**WORK INSTRUCTION:** From the records below, output exactly the lines running from the line containing "(λ r w', file_set" through the line containing "eapply post_mono; [by eapply store_write|cbv", and no others.

== INFORMATION ==

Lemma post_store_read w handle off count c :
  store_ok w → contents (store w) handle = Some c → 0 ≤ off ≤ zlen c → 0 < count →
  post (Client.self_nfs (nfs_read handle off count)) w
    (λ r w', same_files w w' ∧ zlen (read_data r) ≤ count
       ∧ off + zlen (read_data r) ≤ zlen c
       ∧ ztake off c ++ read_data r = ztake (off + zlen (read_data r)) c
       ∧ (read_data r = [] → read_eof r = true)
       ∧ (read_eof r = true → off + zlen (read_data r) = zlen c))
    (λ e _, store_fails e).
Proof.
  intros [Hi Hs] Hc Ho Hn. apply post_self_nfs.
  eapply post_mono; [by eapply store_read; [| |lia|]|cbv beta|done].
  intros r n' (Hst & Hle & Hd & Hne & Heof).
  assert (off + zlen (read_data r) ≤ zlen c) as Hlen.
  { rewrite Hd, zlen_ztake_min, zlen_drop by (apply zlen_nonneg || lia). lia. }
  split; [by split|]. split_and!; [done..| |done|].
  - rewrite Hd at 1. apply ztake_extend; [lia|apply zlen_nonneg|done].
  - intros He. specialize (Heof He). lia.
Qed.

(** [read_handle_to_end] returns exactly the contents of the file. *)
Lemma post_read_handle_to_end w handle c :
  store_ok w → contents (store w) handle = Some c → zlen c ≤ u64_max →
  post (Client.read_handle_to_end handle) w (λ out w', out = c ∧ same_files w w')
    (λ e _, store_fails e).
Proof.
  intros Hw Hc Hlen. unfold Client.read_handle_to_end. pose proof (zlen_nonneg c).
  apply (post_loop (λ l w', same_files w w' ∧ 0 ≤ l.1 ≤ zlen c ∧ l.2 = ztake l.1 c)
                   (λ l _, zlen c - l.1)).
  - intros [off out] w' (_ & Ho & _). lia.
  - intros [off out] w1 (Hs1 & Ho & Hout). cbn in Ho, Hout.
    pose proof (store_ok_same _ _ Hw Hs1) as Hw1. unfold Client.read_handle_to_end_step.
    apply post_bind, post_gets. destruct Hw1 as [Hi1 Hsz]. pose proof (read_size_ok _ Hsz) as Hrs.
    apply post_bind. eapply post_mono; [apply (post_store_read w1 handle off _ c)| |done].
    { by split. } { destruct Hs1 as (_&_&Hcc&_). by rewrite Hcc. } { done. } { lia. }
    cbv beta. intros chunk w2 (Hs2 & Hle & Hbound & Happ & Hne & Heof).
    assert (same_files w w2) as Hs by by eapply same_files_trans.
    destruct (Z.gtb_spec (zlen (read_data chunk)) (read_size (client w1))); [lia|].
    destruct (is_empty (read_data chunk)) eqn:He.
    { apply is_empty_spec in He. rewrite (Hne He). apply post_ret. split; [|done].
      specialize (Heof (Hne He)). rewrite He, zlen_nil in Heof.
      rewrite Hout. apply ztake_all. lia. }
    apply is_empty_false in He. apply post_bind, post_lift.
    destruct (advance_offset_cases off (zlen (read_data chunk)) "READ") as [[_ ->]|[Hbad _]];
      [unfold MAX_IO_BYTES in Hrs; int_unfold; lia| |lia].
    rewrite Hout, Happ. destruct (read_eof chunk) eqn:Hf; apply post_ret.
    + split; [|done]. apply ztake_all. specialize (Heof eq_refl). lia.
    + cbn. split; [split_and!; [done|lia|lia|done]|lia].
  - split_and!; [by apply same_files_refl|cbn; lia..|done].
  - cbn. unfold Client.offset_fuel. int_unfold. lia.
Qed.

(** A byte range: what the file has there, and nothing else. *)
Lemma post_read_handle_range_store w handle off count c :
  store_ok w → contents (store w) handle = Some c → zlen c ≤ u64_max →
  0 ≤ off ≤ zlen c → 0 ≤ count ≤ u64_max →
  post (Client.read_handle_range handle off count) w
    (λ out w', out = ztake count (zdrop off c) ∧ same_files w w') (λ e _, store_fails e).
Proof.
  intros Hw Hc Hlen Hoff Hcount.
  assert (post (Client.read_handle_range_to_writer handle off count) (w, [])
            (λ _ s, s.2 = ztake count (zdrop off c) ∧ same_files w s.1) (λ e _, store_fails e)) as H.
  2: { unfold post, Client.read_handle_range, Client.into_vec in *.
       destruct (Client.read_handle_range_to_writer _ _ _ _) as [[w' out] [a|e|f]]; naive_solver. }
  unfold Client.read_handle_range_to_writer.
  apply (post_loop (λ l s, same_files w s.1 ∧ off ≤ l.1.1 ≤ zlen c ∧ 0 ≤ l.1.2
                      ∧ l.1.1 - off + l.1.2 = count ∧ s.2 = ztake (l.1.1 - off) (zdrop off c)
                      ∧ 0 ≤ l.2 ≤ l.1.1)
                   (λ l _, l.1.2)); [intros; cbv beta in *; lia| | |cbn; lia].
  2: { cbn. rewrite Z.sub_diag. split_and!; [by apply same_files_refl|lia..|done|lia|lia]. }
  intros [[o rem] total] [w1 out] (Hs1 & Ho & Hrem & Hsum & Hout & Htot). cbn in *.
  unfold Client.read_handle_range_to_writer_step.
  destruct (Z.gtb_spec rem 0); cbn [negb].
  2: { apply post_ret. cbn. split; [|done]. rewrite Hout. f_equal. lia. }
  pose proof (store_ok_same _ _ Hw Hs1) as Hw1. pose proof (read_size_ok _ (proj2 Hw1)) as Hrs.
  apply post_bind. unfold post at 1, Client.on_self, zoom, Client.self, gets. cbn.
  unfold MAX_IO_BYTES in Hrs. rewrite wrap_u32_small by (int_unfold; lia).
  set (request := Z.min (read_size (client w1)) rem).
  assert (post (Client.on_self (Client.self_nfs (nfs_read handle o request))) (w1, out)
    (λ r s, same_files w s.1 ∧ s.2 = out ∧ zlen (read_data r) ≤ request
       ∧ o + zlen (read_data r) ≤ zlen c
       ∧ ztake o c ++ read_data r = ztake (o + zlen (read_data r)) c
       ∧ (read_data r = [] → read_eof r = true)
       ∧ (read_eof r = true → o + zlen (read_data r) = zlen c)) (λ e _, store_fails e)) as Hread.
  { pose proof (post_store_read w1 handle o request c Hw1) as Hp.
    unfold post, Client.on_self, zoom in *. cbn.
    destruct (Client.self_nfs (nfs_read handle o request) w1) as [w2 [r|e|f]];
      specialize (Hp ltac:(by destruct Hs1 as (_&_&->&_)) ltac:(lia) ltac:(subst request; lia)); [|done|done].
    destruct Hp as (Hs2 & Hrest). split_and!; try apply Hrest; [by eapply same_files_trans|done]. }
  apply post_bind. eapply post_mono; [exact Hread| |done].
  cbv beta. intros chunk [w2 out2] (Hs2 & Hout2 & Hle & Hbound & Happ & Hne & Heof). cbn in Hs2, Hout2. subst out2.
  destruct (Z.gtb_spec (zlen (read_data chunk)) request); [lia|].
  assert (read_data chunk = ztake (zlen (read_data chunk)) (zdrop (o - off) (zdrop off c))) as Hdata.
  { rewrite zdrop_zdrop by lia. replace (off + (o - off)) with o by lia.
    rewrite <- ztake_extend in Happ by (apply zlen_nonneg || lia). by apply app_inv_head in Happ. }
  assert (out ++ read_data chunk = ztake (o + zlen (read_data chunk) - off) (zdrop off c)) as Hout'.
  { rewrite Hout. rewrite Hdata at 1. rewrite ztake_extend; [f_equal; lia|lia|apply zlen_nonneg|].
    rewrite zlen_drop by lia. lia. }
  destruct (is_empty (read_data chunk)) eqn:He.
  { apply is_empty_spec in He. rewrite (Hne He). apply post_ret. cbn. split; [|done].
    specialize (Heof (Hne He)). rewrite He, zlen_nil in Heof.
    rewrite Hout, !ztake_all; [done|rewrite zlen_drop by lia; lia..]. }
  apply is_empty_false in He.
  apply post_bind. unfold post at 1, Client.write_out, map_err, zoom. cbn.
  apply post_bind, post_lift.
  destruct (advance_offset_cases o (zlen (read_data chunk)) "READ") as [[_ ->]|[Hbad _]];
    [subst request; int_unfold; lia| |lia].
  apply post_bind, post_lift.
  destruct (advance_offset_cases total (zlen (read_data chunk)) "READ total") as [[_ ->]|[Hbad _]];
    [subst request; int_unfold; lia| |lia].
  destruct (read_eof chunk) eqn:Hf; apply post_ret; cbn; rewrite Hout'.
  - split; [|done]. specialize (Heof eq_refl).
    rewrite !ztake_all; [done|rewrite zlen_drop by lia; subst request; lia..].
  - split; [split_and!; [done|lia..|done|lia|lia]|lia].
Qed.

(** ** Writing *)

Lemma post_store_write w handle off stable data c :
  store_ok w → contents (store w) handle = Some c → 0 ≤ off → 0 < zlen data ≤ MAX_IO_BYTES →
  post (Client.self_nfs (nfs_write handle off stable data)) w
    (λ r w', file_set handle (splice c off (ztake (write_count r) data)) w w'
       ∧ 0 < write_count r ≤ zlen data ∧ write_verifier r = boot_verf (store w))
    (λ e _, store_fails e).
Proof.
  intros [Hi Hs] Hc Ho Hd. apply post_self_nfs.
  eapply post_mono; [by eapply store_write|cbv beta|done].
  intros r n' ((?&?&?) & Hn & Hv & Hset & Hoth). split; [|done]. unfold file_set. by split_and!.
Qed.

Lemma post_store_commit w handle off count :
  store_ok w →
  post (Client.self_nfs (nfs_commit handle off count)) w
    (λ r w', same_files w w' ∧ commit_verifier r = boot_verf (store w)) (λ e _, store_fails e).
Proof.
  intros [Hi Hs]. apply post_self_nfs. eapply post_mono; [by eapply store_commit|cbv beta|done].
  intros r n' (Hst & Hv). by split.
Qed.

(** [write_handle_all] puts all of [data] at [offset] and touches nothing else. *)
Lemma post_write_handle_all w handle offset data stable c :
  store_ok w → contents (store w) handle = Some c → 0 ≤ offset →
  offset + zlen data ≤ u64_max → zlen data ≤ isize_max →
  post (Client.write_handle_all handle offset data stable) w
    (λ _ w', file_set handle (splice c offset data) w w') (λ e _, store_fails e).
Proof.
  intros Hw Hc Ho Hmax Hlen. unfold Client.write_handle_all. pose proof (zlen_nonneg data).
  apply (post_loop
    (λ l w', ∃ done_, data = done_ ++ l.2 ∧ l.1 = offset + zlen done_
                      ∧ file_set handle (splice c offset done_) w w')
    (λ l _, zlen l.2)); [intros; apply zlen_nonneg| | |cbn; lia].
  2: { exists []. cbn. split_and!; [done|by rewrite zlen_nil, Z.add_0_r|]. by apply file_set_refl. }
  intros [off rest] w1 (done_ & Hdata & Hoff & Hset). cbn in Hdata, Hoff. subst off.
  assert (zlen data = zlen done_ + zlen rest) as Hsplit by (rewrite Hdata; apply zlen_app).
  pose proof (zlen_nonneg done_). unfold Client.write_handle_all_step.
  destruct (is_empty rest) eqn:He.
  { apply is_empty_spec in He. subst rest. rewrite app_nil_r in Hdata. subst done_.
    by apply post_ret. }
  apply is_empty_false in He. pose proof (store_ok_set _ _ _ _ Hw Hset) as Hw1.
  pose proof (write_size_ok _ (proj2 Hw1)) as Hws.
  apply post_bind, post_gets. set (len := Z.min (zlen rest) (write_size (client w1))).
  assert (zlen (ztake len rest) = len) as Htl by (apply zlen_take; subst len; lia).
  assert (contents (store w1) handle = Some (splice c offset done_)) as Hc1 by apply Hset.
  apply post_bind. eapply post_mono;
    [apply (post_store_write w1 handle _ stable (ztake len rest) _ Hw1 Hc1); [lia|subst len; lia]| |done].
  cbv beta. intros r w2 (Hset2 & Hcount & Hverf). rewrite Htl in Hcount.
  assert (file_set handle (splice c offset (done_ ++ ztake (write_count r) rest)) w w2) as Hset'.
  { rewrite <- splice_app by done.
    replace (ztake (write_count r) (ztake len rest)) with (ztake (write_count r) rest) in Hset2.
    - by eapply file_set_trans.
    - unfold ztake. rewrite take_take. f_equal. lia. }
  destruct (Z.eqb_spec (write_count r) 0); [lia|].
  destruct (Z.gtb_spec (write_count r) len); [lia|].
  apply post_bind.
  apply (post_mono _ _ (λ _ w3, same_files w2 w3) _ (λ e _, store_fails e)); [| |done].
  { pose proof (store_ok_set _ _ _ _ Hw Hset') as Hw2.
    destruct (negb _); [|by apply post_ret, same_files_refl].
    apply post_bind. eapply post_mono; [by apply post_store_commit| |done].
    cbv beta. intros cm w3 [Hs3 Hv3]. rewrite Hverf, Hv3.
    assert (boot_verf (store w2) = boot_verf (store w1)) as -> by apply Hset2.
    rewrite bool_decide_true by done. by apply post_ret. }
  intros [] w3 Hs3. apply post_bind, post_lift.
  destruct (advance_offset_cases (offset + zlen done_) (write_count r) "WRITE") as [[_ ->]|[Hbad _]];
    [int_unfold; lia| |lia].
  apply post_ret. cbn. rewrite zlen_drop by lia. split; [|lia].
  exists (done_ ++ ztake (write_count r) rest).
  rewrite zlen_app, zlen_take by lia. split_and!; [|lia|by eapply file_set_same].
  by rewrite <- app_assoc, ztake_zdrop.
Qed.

===

**FINAL ANSWER:**
    (λ r w', file_set handle (splice c off (ztake (write_count r) data)) w w'
       ∧ 0 < write_count r ≤ zlen data ∧ write_verifier r = boot_verf (store w))
    (λ e _, store_fails e).
Proof.
  intros [Hi Hs] Hc Ho Hd. apply post_self_nfs.
  eapply post_mono; [by eapply store_write|cbv beta|done].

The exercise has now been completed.